### Your assignment
Your reply must be the number of lines in the entries that hold the word "first", and nothing else.

### Collected data entries
Segment Open

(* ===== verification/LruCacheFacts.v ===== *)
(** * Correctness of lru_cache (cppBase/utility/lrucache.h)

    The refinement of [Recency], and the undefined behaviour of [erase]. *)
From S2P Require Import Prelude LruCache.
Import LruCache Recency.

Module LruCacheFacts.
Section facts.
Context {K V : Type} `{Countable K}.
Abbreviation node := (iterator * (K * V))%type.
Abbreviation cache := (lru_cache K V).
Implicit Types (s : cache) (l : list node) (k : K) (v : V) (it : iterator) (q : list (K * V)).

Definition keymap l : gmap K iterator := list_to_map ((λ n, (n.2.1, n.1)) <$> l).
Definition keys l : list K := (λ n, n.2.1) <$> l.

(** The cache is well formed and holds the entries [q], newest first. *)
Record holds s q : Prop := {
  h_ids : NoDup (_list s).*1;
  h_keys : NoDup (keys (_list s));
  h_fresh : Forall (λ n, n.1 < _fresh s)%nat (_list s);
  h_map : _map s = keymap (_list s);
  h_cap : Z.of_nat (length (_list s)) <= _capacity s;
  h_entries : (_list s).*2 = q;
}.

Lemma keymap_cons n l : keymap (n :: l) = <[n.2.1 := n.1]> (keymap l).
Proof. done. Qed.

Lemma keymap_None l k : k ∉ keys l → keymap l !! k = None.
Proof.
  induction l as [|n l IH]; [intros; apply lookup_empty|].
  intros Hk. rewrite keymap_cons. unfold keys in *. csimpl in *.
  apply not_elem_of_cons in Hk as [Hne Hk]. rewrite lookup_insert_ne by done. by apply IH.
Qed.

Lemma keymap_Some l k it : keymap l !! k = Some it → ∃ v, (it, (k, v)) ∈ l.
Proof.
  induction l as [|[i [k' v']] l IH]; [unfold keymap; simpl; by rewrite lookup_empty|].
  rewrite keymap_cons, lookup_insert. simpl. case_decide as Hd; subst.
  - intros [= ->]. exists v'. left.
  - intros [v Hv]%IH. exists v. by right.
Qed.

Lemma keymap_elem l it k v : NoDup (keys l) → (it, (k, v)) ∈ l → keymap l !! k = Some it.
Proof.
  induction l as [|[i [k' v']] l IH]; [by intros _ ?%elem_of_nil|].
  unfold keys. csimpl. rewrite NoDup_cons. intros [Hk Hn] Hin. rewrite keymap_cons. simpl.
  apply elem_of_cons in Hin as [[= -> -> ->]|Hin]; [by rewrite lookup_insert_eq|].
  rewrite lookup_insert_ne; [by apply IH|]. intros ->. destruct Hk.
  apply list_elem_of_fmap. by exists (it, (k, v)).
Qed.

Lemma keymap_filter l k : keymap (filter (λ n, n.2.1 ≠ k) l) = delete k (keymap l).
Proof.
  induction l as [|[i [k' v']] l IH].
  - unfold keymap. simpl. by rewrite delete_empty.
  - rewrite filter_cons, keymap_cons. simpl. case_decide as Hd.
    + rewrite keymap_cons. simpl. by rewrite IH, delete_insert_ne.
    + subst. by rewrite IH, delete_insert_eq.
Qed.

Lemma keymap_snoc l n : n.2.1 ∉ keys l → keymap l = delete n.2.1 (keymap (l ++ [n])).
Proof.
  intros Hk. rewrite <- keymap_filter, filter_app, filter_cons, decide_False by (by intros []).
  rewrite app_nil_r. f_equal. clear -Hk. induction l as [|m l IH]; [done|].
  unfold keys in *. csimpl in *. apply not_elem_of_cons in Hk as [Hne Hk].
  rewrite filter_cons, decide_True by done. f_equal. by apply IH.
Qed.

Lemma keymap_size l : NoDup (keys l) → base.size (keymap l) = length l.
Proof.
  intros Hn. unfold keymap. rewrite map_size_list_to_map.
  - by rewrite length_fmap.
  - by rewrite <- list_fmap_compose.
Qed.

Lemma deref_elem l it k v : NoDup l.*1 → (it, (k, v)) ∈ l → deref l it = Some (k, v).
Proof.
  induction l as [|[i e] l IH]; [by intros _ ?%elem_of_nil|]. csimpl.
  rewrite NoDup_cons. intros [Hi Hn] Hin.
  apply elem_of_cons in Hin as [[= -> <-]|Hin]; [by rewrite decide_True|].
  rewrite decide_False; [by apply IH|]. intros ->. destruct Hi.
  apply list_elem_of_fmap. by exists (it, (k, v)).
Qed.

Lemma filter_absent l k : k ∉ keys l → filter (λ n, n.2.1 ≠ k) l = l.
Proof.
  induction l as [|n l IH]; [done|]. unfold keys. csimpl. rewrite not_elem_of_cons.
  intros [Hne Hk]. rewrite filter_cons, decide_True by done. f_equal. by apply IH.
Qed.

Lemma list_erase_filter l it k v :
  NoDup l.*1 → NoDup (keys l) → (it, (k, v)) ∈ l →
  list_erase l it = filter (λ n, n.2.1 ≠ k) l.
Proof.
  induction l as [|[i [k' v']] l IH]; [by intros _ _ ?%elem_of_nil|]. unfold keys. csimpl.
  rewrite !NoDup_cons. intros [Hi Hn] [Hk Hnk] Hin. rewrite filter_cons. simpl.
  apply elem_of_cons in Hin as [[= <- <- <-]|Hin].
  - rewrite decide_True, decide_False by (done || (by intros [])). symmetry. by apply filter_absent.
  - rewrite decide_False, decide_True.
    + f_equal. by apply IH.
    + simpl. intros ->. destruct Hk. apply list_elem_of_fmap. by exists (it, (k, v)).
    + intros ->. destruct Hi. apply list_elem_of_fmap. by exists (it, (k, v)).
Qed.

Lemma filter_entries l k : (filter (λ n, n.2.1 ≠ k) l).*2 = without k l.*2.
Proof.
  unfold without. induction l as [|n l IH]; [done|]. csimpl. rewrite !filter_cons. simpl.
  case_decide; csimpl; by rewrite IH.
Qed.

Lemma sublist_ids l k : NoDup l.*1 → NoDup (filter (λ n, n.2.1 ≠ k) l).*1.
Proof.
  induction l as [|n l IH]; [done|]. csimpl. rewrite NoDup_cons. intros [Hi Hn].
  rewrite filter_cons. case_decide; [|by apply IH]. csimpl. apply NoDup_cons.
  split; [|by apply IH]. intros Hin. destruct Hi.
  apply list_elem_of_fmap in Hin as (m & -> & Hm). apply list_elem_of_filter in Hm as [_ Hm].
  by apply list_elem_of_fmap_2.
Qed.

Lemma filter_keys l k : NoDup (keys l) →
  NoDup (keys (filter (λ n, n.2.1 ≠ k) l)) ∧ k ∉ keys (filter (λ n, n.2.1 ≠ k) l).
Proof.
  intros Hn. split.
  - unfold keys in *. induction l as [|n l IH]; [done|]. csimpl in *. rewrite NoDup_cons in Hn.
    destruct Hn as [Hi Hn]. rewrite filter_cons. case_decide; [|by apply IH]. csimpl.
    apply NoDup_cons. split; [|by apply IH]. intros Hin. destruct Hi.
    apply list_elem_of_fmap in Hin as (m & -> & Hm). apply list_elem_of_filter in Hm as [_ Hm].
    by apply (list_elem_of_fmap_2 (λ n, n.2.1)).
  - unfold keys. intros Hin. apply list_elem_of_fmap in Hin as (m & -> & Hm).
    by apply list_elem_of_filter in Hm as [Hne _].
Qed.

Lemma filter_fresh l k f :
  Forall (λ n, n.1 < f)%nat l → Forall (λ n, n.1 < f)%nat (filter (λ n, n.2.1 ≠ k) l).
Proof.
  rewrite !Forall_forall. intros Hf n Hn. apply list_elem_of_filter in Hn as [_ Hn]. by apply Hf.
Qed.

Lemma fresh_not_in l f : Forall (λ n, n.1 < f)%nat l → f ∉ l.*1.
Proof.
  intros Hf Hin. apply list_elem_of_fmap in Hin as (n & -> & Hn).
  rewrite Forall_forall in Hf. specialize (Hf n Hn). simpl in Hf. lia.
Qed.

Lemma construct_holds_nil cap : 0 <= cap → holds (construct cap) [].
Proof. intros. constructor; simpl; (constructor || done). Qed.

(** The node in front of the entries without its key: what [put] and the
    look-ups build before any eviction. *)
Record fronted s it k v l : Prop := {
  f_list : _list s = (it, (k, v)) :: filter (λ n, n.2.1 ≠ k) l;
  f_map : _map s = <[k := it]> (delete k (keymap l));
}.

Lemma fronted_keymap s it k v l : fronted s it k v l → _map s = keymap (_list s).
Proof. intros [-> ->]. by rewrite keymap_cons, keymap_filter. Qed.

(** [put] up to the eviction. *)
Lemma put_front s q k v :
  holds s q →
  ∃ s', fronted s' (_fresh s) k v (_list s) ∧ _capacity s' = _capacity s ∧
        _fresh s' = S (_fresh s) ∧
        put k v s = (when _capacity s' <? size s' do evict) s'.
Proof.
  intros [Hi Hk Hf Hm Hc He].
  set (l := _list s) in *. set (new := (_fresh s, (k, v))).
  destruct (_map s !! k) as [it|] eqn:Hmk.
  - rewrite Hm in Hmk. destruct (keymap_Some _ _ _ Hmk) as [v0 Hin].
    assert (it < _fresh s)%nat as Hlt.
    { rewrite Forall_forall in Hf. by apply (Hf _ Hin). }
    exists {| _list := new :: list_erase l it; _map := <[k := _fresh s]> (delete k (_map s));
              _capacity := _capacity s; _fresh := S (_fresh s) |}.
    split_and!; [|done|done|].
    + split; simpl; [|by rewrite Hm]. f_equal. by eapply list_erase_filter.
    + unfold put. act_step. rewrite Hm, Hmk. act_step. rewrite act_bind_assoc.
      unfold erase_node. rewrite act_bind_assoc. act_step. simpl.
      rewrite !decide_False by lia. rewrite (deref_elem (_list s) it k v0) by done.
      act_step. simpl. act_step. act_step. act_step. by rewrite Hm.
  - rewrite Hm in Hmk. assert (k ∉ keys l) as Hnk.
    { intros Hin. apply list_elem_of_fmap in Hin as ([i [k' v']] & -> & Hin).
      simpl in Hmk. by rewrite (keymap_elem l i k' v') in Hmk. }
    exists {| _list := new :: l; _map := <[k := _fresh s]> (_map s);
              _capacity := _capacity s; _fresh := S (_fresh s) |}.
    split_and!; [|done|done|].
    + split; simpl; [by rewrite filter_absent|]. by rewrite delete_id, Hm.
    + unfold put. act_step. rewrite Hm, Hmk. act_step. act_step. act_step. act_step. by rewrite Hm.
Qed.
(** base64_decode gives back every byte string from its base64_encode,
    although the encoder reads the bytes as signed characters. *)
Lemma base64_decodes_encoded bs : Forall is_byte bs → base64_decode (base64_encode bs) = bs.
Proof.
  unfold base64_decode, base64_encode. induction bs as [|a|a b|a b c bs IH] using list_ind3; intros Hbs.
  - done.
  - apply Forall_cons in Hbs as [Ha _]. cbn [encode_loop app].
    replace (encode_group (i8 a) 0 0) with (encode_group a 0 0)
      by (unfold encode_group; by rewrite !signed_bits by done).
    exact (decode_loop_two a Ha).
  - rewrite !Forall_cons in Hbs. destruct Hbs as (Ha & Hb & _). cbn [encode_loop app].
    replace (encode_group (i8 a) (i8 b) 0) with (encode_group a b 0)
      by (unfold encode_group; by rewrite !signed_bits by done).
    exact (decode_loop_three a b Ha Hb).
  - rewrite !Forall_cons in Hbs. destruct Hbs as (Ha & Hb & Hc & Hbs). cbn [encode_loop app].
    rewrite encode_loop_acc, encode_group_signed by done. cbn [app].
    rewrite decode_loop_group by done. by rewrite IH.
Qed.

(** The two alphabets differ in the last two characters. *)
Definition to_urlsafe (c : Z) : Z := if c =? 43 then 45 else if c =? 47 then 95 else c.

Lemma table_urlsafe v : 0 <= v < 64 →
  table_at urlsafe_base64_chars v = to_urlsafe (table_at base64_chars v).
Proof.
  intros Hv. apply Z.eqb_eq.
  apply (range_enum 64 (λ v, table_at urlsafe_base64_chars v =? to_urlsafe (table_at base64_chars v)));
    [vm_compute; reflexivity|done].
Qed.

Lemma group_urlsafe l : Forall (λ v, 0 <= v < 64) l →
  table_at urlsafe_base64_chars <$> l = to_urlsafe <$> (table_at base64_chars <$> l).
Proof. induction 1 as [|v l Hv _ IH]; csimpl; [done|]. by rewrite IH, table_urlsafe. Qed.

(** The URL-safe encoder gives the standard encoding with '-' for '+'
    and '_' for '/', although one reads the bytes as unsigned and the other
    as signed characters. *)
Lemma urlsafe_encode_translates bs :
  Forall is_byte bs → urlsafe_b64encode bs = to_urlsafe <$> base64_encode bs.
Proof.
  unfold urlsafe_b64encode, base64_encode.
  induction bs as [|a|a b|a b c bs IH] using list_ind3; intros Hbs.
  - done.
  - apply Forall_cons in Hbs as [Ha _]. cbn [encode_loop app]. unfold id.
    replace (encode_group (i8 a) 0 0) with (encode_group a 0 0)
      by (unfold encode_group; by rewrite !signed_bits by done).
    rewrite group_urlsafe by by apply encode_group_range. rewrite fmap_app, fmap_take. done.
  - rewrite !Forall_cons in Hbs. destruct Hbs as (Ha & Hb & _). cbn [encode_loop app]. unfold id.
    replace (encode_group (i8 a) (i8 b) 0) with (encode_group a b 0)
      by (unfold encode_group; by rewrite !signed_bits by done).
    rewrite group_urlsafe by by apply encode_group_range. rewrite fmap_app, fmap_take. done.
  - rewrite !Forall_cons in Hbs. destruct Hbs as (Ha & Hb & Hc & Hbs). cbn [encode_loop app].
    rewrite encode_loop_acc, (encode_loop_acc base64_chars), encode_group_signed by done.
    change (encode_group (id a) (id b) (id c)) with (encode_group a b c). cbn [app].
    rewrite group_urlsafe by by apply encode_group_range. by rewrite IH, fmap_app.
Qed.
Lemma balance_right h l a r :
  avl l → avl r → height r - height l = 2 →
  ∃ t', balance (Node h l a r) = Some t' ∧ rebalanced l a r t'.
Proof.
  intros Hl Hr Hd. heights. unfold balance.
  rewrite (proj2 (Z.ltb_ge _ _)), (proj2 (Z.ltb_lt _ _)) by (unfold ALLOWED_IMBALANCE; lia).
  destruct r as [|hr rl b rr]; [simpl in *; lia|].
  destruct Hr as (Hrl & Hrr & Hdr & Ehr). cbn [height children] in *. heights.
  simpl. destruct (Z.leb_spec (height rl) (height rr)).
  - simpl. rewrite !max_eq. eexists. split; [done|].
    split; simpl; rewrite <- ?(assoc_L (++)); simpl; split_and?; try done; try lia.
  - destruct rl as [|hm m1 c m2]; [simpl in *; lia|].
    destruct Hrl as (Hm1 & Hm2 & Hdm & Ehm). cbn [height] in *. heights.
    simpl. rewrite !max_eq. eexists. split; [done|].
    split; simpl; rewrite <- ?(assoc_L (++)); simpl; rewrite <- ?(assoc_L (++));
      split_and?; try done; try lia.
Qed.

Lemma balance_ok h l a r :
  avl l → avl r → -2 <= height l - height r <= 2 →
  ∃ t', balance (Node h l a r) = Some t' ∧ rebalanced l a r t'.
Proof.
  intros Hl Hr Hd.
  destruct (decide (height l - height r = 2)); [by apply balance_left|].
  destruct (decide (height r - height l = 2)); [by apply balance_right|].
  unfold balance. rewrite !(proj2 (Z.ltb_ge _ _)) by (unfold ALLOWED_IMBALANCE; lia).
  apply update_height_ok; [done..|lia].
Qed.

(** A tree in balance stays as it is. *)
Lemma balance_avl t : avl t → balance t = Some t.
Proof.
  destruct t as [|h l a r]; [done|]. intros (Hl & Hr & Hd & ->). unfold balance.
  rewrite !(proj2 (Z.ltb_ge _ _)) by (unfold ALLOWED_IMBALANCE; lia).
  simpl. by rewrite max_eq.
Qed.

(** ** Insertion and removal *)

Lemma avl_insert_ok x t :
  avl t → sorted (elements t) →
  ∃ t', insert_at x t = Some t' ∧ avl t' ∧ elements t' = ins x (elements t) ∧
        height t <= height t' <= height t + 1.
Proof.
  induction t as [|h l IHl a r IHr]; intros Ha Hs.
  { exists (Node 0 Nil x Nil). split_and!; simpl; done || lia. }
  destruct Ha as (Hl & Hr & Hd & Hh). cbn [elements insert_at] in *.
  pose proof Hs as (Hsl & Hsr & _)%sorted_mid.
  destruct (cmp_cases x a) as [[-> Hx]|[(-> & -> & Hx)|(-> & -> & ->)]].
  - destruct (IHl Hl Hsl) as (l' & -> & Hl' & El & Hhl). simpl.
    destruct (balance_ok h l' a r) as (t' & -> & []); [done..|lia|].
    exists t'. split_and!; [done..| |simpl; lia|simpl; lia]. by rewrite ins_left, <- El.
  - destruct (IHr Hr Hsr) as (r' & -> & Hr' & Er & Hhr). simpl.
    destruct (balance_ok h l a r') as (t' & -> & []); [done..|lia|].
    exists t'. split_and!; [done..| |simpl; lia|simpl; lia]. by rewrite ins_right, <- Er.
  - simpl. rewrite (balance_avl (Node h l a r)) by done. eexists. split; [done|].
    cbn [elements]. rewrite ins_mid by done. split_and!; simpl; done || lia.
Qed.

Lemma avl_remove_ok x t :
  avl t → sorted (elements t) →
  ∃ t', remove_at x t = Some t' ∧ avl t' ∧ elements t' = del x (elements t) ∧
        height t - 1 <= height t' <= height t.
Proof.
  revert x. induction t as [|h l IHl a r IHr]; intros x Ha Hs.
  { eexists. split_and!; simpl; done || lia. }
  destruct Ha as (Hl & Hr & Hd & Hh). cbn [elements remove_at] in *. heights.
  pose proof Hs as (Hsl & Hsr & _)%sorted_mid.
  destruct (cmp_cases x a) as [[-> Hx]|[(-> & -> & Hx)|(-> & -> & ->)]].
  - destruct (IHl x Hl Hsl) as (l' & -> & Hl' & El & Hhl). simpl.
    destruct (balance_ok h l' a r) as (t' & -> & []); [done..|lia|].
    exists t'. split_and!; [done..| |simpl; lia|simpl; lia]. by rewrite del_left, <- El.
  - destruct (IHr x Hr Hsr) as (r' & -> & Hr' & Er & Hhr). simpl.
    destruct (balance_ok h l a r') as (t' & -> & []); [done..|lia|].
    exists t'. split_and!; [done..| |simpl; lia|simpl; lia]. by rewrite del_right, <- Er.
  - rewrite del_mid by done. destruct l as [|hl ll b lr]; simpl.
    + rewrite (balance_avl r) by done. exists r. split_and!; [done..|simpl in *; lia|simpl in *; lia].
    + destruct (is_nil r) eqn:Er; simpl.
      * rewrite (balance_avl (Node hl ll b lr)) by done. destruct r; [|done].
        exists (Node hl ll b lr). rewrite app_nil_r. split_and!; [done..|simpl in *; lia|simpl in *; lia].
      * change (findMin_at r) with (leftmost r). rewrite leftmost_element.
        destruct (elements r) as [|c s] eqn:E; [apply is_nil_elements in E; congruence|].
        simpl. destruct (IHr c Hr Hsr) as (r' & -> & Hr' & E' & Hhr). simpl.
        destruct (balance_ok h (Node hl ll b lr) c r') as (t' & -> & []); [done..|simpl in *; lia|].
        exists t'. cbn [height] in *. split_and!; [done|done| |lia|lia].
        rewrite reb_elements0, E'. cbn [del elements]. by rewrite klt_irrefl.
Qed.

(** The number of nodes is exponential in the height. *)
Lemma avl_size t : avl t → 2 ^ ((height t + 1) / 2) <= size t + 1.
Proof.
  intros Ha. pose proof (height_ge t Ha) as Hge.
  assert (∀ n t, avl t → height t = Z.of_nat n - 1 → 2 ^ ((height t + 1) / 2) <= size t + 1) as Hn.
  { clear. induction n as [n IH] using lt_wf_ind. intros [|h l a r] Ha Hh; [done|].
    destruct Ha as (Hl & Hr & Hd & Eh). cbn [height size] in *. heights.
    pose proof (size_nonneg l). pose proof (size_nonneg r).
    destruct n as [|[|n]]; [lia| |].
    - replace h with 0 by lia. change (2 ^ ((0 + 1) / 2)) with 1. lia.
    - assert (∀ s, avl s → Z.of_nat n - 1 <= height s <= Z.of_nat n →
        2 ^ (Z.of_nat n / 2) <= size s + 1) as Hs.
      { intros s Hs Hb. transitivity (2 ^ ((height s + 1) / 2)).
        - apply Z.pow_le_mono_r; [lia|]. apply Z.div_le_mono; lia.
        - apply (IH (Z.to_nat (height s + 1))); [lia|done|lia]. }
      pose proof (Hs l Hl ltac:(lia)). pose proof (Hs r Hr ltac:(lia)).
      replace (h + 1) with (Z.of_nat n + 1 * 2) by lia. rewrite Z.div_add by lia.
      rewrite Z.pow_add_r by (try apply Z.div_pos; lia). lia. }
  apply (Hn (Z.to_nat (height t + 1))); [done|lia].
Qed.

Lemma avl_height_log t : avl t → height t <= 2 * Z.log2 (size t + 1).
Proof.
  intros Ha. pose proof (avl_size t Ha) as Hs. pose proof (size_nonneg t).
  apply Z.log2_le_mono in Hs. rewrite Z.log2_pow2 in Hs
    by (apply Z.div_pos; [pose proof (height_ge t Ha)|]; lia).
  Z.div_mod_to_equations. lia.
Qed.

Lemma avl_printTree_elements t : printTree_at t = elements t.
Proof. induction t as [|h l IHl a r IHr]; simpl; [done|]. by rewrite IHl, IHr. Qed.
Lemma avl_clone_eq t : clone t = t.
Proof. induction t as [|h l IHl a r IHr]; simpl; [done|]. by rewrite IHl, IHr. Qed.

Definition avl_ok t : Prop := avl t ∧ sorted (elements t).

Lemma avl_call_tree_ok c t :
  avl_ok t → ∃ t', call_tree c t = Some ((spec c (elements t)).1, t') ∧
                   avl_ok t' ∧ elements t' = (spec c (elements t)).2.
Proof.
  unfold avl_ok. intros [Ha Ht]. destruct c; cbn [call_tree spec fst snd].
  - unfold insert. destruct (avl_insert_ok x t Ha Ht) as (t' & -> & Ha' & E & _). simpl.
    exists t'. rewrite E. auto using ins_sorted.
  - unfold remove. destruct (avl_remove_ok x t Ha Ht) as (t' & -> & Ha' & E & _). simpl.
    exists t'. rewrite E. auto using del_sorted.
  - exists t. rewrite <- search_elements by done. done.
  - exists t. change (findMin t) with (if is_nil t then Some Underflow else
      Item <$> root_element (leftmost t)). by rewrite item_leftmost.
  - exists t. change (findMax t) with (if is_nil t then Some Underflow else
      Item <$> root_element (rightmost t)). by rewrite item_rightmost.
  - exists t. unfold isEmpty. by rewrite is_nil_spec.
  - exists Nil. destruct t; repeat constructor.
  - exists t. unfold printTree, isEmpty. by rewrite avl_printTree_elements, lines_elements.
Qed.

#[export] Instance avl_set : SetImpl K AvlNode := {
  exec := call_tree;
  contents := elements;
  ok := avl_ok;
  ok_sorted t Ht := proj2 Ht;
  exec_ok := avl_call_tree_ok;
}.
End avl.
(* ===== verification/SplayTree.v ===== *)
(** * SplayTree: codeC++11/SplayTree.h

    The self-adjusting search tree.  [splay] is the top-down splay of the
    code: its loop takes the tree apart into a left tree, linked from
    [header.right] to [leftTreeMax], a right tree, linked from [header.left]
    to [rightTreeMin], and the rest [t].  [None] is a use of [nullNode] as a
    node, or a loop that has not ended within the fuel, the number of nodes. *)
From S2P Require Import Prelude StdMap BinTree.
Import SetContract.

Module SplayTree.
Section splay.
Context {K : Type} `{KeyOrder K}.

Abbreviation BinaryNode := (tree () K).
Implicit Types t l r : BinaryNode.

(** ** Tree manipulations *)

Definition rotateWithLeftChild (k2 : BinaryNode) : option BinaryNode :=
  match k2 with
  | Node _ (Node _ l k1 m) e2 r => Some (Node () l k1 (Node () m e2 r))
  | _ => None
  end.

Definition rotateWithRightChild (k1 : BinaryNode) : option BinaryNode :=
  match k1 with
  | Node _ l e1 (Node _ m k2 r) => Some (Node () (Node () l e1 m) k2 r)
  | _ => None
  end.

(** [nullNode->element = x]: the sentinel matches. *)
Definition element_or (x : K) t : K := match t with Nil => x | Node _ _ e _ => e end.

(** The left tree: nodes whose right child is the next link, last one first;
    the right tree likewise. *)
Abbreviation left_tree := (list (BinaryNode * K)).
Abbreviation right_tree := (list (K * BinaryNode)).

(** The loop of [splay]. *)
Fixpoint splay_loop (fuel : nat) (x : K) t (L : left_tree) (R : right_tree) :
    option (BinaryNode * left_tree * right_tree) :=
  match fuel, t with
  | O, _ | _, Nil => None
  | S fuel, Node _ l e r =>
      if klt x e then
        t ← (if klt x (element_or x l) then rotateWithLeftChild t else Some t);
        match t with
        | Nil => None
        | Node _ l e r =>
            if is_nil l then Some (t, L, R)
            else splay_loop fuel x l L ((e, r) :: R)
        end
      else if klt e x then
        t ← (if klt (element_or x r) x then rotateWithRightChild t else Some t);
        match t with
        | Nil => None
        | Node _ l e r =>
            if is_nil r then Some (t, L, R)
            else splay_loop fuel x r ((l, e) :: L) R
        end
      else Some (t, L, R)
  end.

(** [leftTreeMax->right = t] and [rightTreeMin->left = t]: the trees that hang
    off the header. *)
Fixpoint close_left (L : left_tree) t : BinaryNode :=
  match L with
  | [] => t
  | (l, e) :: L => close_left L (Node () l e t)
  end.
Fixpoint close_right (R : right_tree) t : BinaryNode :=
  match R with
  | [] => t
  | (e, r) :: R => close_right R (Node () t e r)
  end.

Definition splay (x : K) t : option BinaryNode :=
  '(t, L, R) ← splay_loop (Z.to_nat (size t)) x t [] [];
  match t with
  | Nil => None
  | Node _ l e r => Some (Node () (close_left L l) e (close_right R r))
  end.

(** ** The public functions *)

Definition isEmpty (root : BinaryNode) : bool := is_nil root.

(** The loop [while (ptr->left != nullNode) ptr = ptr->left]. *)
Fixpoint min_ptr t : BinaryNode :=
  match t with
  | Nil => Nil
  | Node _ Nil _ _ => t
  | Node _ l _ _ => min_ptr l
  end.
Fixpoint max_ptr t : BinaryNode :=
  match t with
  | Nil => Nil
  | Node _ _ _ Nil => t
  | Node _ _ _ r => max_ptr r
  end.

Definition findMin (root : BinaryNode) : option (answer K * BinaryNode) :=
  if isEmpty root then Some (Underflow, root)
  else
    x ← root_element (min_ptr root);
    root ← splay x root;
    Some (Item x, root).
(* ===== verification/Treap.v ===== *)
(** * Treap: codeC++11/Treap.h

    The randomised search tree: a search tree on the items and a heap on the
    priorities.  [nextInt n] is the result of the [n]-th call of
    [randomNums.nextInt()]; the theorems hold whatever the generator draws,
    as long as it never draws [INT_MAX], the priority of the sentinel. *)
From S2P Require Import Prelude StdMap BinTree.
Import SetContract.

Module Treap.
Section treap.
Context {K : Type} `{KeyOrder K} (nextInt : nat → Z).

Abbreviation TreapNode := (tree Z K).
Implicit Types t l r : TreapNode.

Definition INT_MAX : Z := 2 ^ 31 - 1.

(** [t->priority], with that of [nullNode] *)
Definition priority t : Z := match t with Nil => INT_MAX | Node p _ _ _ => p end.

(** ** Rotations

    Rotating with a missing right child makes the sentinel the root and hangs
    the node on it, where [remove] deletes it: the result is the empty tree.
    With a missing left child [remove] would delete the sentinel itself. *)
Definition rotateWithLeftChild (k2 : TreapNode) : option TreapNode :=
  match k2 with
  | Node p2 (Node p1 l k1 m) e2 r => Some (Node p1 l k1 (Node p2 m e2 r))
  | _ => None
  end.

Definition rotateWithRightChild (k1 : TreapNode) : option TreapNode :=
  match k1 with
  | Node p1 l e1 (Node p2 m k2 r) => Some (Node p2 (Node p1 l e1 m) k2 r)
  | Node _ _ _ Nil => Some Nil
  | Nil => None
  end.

Segment Closed

### Exercise output
2